Konstantin - The problem with in-sample testing is that the designer can run and re-run backtests until results are extremely optimal. But once a model is launched, it is cast in stone, with the exception that one could keep cancelling their systems and re-launching them. This does happen of course, but is presumably much less frequent than the optimization process. So the difference is fundamental, post-launch is a record of the designer’s performance, pre-launch is nothing of the sort. Is post-launch performance a predictor of future performance? Absolutely not. And neither is in-sample testing. But in any case, it is not correct to say that a model is “underperforming post-launch”. OK?

“P123, apparently, already came up …” The only thing they have come up with to date is assign different categories. While I originally thought it was an interesting concept, I eventually started by-passing the categories and started looking at all models. I think most other people do as well.

"Just wondering what kind of investment market customer are designers targeting with “streamlining the signup process”?

DO you know what a Long Sales Letter is? You have undoubtedly seen one but may not be familiar with the term. Open up any spam-like EMAIL that comes to your in-box that has a link to a sales pitch. Every one of these has the same format, its called a Long Sales Letter. You will notice that there are no ways out even if you try to close the window (there will be a pop-up window). There are no miscellaneous links, no side bars with non-related material, you will keep reading and reading until your time is fully invested, you finally get to the price, usually with a special deal, discounted price, etc. Now, I don’t know about you, but I find these sales pitches very annoying. But statistics show that they work better than any other format. So people use it. Now I’m not saying we should adopt this approach but there are some techniques that we can take advantage of.

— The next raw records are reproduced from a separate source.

(** * The GitHub "Create Issue Comment" component

    A shallow embedding of [pkg/integrations/github/create_issue_comment.go]
    and of the library calls it makes ([strconv.Atoi], [mapstructure.Decode],
    [strings.EqualFold]), followed by the properties of its [Setup],
    [Execute], [Configuration] and [OutputChannels] operations.  What the
    component calls but these sources do not define is either a parameter
    of the section [Component] or a definition marked as modelled from the
    spec.

    Go strings are byte strings: they are [string] here, one [ascii] per
    byte.  Go's [int] and [int64] are [Z] with the 64-bit range written
    out where the code depends on it.  A Go function returning
    [(T, error)] returns [result T]; one returning only [error] returns
    [result unit]. *)

From stdpp Require Import gmap strings list fin_maps.
From Stdlib Require Import ZArith Ascii String.

Set Warnings "-register-all".
Local Open Scope Z_scope.

(** ** Dynamic values

    [ctx.Configuration] has type [any]; the host hands over a
    [map[string]any] whose entries are strings, nil, or something else
    (numbers, booleans, slices). *)

Inductive any : Type :=
| ANil
| AString (s : string)
| AMap (m : gmap string any)
| AOther (kind : string).

(** ** Errors

    [errorString] is what [errors.New] and a [fmt.Errorf] without [%w]
    build; [wrapError] is [fmt.Errorf("<msg>: %w", err)]; [libraryError]
    is an error value built inside strconv or mapstructure. *)

Inductive strconv_reason := ErrSyntax | ErrRange.

Inductive library_error :=
| NumError (Func Num : string) (Err : strconv_reason)
| mapstructure_Error (fields : list string)
| mapstructure_expected_map (kind : string).

Inductive error :=
| errorString (s : string)
| wrapError (msg : string) (err : error)
| libraryError (e : library_error).

Inductive result (A : Type) :=
| Ok (a : A)
| Err (e : error).
Arguments Ok {A} a.
Arguments Err {A} e.

Definition errors_New (text : string) : error := errorString text.

(** [if err != nil { return fmt.Errorf("<msg>: %w", err) }] *)
Definition wrapf {A} (msg : string) (r : result A) : result A :=
  match r with
  | Ok a => Ok a
  | Err e => Err (wrapError msg e)
  end.

#[global] Instance result_ret : MRet result := @Ok.
#[global] Instance result_bind : MBind result := λ A B f r,
  match r with
  | Ok a => f a
  | Err e => Err e
  end.

(** ** Substrings ([strings.Contains], as [require.ErrorContains] uses it) *)

Definition Contains (s sub : string) : Prop :=
  ∃ pre post : string, s = pre +:+ sub +:+ post.

Fixpoint strings_Contains (s sub : string) : bool :=
  String.prefix sub s ||
  match s with
  | EmptyString => false
  | String _ s' => strings_Contains s' sub
  end.

(** ** strconv.Atoi

    The fast path handles strings of 1 to 18 bytes; everything else goes
    through [ParseInt(s, 10, 0)], whose digit loop is [ParseUint]'s. *)

Definition byte_of (c : ascii) : Z := Z.of_N (N_of_ascii c).

Definition is_digit (c : ascii) : bool :=
  (48 <=? byte_of c) && (byte_of c <=? 57).

Definition is_sign (c : ascii) : bool :=
  bool_decide (c = "-"%char) || bool_decide (c = "+"%char).

Definition syntaxError {A} (fn str : string) : result A :=
  Err (libraryError (NumError fn str ErrSyntax)).

Definition rangeError {A} (fn str : string) : result A :=
  Err (libraryError (NumError fn str ErrRange)).

(** The fast path's loop: [ch -= '0'; if ch > 9 { syntax error };
    n = n*10 + int(ch)]. *)
Fixpoint atoi_digits (s0 s : string) (n : Z) : result Z :=
  match s with
  | EmptyString => Ok n
  | String ch s' =>
      if is_digit ch then atoi_digits s0 s' (n * 10 + (byte_of ch - 48))
      else syntaxError "Atoi" s0
  end.

Definition maxUint64 : Z := 2 ^ 64 - 1.
Definition cutoff10 : Z := maxUint64 / 10 + 1.

(** [ParseUint(s, 10, 64)]'s loop over a non-empty [s]; [None] stands for
    a syntax error, [Some None] for a range error. *)
Fixpoint parseUint_digits (s : string) (n : Z) : option (option Z) :=
  match s with
  | EmptyString => Some (Some n)
  | String c s' =>
      if is_digit c then
        if cutoff10 <=? n then Some None
        else
          let n1 := n * 10 + (byte_of c - 48) in
          if maxUint64 <? n1 then Some None
          else parseUint_digits s' n1
      else None
  end.

Definition ParseInt10 (fn s0 : string) : result Z :=
  match s0 with
  | EmptyString => syntaxError fn s0
  | String c rest =>
      let neg := bool_decide (c = "-"%char) in
      let s := if is_sign c then rest else s0 in
      match s with
      | EmptyString => syntaxError fn s0
      | _ =>
          match parseUint_digits s 0 with
          | None => syntaxError fn s0
          | Some None => rangeError fn s0
          | Some (Some un) =>
              if negb neg && (2 ^ 63 <=? un) then rangeError fn s0
              else if neg && (2 ^ 63 <? un) then rangeError fn s0
              else Ok (if neg then - un else un)
          end
      end
  end.

Definition Atoi (s : string) : result Z :=
  let sLen := String.length s in
  if bool_decide (0 < sLen < 19)%nat then
    match s with
    | EmptyString => syntaxError "Atoi" s
    | String c rest =>
        let s1 := if is_sign c then rest else s in
        match s1 with
        | EmptyString => syntaxError "Atoi" s
        | _ =>
            n ← atoi_digits s s1 0;
            Ok (if bool_decide (c = "-"%char) then - n else n)
        end
    end
  else ParseInt10 "Atoi" s.

(** A decimal integer string: an optional sign and at least one digit. *)
Fixpoint all_digits (s : string) : bool :=
  match s with
  | EmptyString => true
  | String c s' => is_digit c && all_digits s'
  end.

Definition is_decimal_integer (s : string) : bool :=
  match s with
  | EmptyString => false
  | String c rest =>
      let s1 := if is_sign c then rest else s in
      match s1 with
      | EmptyString => false
      | _ => all_digits s1
      end
  end.

(** ** strings.EqualFold against an ASCII name

    mapstructure matches a map key to a field name with its [MatchName],
    which [Decode] leaves at [strings.EqualFold].  The second argument is
    always one of the ASCII tag names below, so the Unicode simple
    folding reduces to: a letter matches itself in either case, [s] also
    matches U+017F and [k] also matches U+212A (in UTF-8), and every
    other byte matches only itself. *)

Definition lower (c : ascii) : ascii :=
  if (65 <=? byte_of c) && (byte_of c <=? 90)
  then ascii_of_N (N_of_ascii c + 32) else c.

For example, I have a website and I want to market my R2G systems from it. Do you think it is logical to sell a reader on the model and price, only to send them off to a P123 registration page, where they find out they are going to pay more money? Then once they register for a free trial they are free to look around at everything and anything, forgetting about the original reason they came to P123. By the time they finish their free trial, they see how complex P123 and wonder if it is worth the price, again the original reason is long in the past. There is no incentive for me, as a marketer, to participate in bringing new people to P123 or R2G for that matter, it is just a waste of time.

So what needs to happen once the reader is “sold” on a model at my site, is to put the blinders on him/her so he doesn’t stray from the path. Take him directly to the model and have them sign up then and there. Don’t let him look around, don’t give options, or the sale will be lost.

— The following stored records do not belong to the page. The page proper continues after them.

(** * Load-cell ADC sampling core: HX71x, ADS1220 and ADS1256 drivers

    A shallow embedding of the three sensor drivers (the bit-banged
    HX711/HX717 driver, and the SPI drivers for the ADS1220 and the
    ADS1256) together with the properties of their poll pipeline:
    decoding of the 24-bit conversion word, buffering and flushing of
    samples, error reporting, timer rearming and the start/stop command.

    Conventions.  C integers are integers of [Z] with the wrap-around of
    the C type written out ([u8], [u32], [s32]).  Every read of the
    outside world made by one call (GPIO levels, SPI bytes, timer reads)
    is a field of an input record handed to the call.  A call that may
    halt the firmware or write outside an array returns an [outcome]. *)

From Stdlib Require Import ZArith Lia Bool String.
From stdpp Require Import base list.

Local Open Scope Z_scope.

(** ** Machine integers *)

Module Word.

(** Conversion to [uint8_t]. *)
Definition u8 (z : Z) : Z := z mod 256.

(** Conversion to [uint32_t]. *)
Definition u32 (z : Z) : Z := z mod 2 ^ 32.

(** Conversion to [int32_t] (two's complement wrap-around). *)
Definition s32 (z : Z) : Z := (z + 2 ^ 31) mod 2 ^ 32 - 2 ^ 31.

(** A GPIO level as the integer [gpio_in_read] returns. *)
Definition level (b : bool) : Z := if b then 1 else 0.

(** The four bytes [add_sample] stores for [counts], in the order it
    stores them: [counts], [counts >> 8], [counts >> 16], [counts >> 24],
    each truncated to [uint8_t]; [counts] has been converted to the
    unsigned parameter type. *)
Definition le32 (counts : Z) : list Z :=
  [ u8 (u32 counts);
    u8 (Z.shiftr (u32 counts) 8);
    u8 (Z.shiftr (u32 counts) 16);
    u8 (Z.shiftr (u32 counts) 24) ].

(** The 32-bit word a host reads back from four little-endian bytes. *)
Definition of_le32 (bs : list Z) : Z :=
  match bs with
  | [b0; b1; b2; b3] => b0 + 256 * b1 + 65536 * b2 + 16777216 * b3
  | _ => 0
  end.

End Word.
Export Word.

(** ** Results of a call *)

(** A driver call returns normally ([Done]), halts the firmware through
    [shutdown(msg)] ([Shutdown]), or stores outside [sb.data]
    ([OutOfBounds], undefined behaviour in C). *)
Inductive outcome (A : Type) : Type :=
| Done (a : A)
| Shutdown (msg : string)
| OutOfBounds.
Arguments Done {A} a.
Arguments Shutdown {A} msg.
Arguments OutOfBounds {A}.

This has nothing to do with what the target investor is, whether it makes sense to offer him a free membership, it is a sales technique.

Steve

Steve, once again I see there was misunderstanding, probably because of my poor English, sorry for that.

For sure, there are little future predictability in OOS data, but we should deal with it. For sure, there is much less future predictability, if not zero, in in-sample data. So for not over-optimized models with consistent in-sample/OOS there is relatively a little bit more in-sample future predictability than for curve-fitted models failing OOS. And still pros and newbies look at past results, no matter in-sample or OOS.

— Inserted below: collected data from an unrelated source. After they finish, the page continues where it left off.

(** * Gainsight API toolkit: the scripts' logic, embedded and verified

    The repository is five command-line scripts
    ([contacts-lookup.py], [csm-dashboard.py], [timeline-viewer.py],
    [company-lookup.py], [gainsight-api-hello-world.py]).  Each one posts a
    fixed JSON query to a remote service, inspects the reply and prints
    text.  This file embeds them function by function:

    - [Py]: the Python values the scripts handle (decoded JSON) and the
      string, list and dict operations they use;
    - [Net]: the remote service as an oracle, the console, exceptions and
      the monad that threads them;
    - one module per script, with the source's function names.

    Conventions.  A Python [str] is a [string]; each [ascii] stands for one
    character.  The non-ASCII characters of the scripts' own messages are
    kept as written in the source (their UTF-8 bytes), since no length is
    ever taken of them.  [while True] is run with a fuel counter and the
    outcome [OutOfFuel] when the counter runs out.

    The files as stored.  In four of the five files (all but
    [gainsight-api-hello-world.py]) every newline that a statement prints
    or joins with is stored as a line feed between the quotes of its
    literal, so the literal is left open at the end of its line and
    Python refuses the file.  The functions are embedded as their lines
    read with such a literal taken for the newline it stands for, which
    is said at each definition it concerns, and each [main] is embedded
    from the statement after [parse_args] on.  [Stored] holds the lines
    in question, the scan that finds them open, the command line, and the
    four scripts as the files stand; what is stated of a run of these
    scripts is stated of those. *)

From Stdlib Require Import String Ascii List ZArith QArith Bool Lia.
From Stdlib Require Import DecimalString.
Import ListNotations.

Local Open Scope string_scope.
Local Open Scope list_scope.
Set Warnings "-register-all".

(** * Part I: the scripts *)

(** ** Python values and built-in operations *)
Module Py.

(** What [json.loads] can return.  A dict is an association list whose
    keys are pairwise distinct, in insertion order. *)
Inductive value : Type :=
| PNone
| PBool (b : bool)
| PInt (z : Z)
| PFloat (q : Q)
| PStr (s : string)
| PList (l : list value)
| PDict (kv : list (string * value)).

(** Exceptions, as far as the scripts tell them apart: the handlers are
    [except requests.RequestException] and [except Exception];
    [sys.exit] raises [SystemExit], which neither catches. *)
Inductive exn : Type :=
| RequestException (msg : string)
| OtherException
| SystemExit (code : Z).

Inductive result (A : Type) : Type :=
| Ret (a : A)
| Raise (e : exn)
| OutOfFuel.
Arguments Ret {A} a.
Arguments Raise {A} e.
Arguments OutOfFuel {A}.

Definition rbind {A B} (r : result A) (k : A -> result B) : result B :=
  match r with
  | Ret a => k a
  | Raise e => Raise e
  | OutOfFuel => OutOfFuel
  end.

(** *** Strings *)

Definition nl : string := String (ascii_of_nat 10) "".

(** [c in s] for a one-character [c]. *)
Fixpoint has_char (c : ascii) (s : string) : bool :=
  match s with
  | EmptyString => false
  | String a s' => Ascii.eqb a c || has_char c s'
  end.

I agree past results do not predicts much of the future performance. My point was opposite, that inconsistency in in-sample vs. OOS data most probably predicts poor model future performance and such a models metrics should be taken critically if not totally ignored. The point of my statement was to show how many models just falling out of investor interest, no matter what was in-sample or OOS performance. Generally this is statement what to await from the model: at lest half of return and twice of DD. While this can be true for high alpha models, for more realistic alpha models I’ve used 25% OOS/in-sample deviation limit. And we still on the bull market/QE/low rates.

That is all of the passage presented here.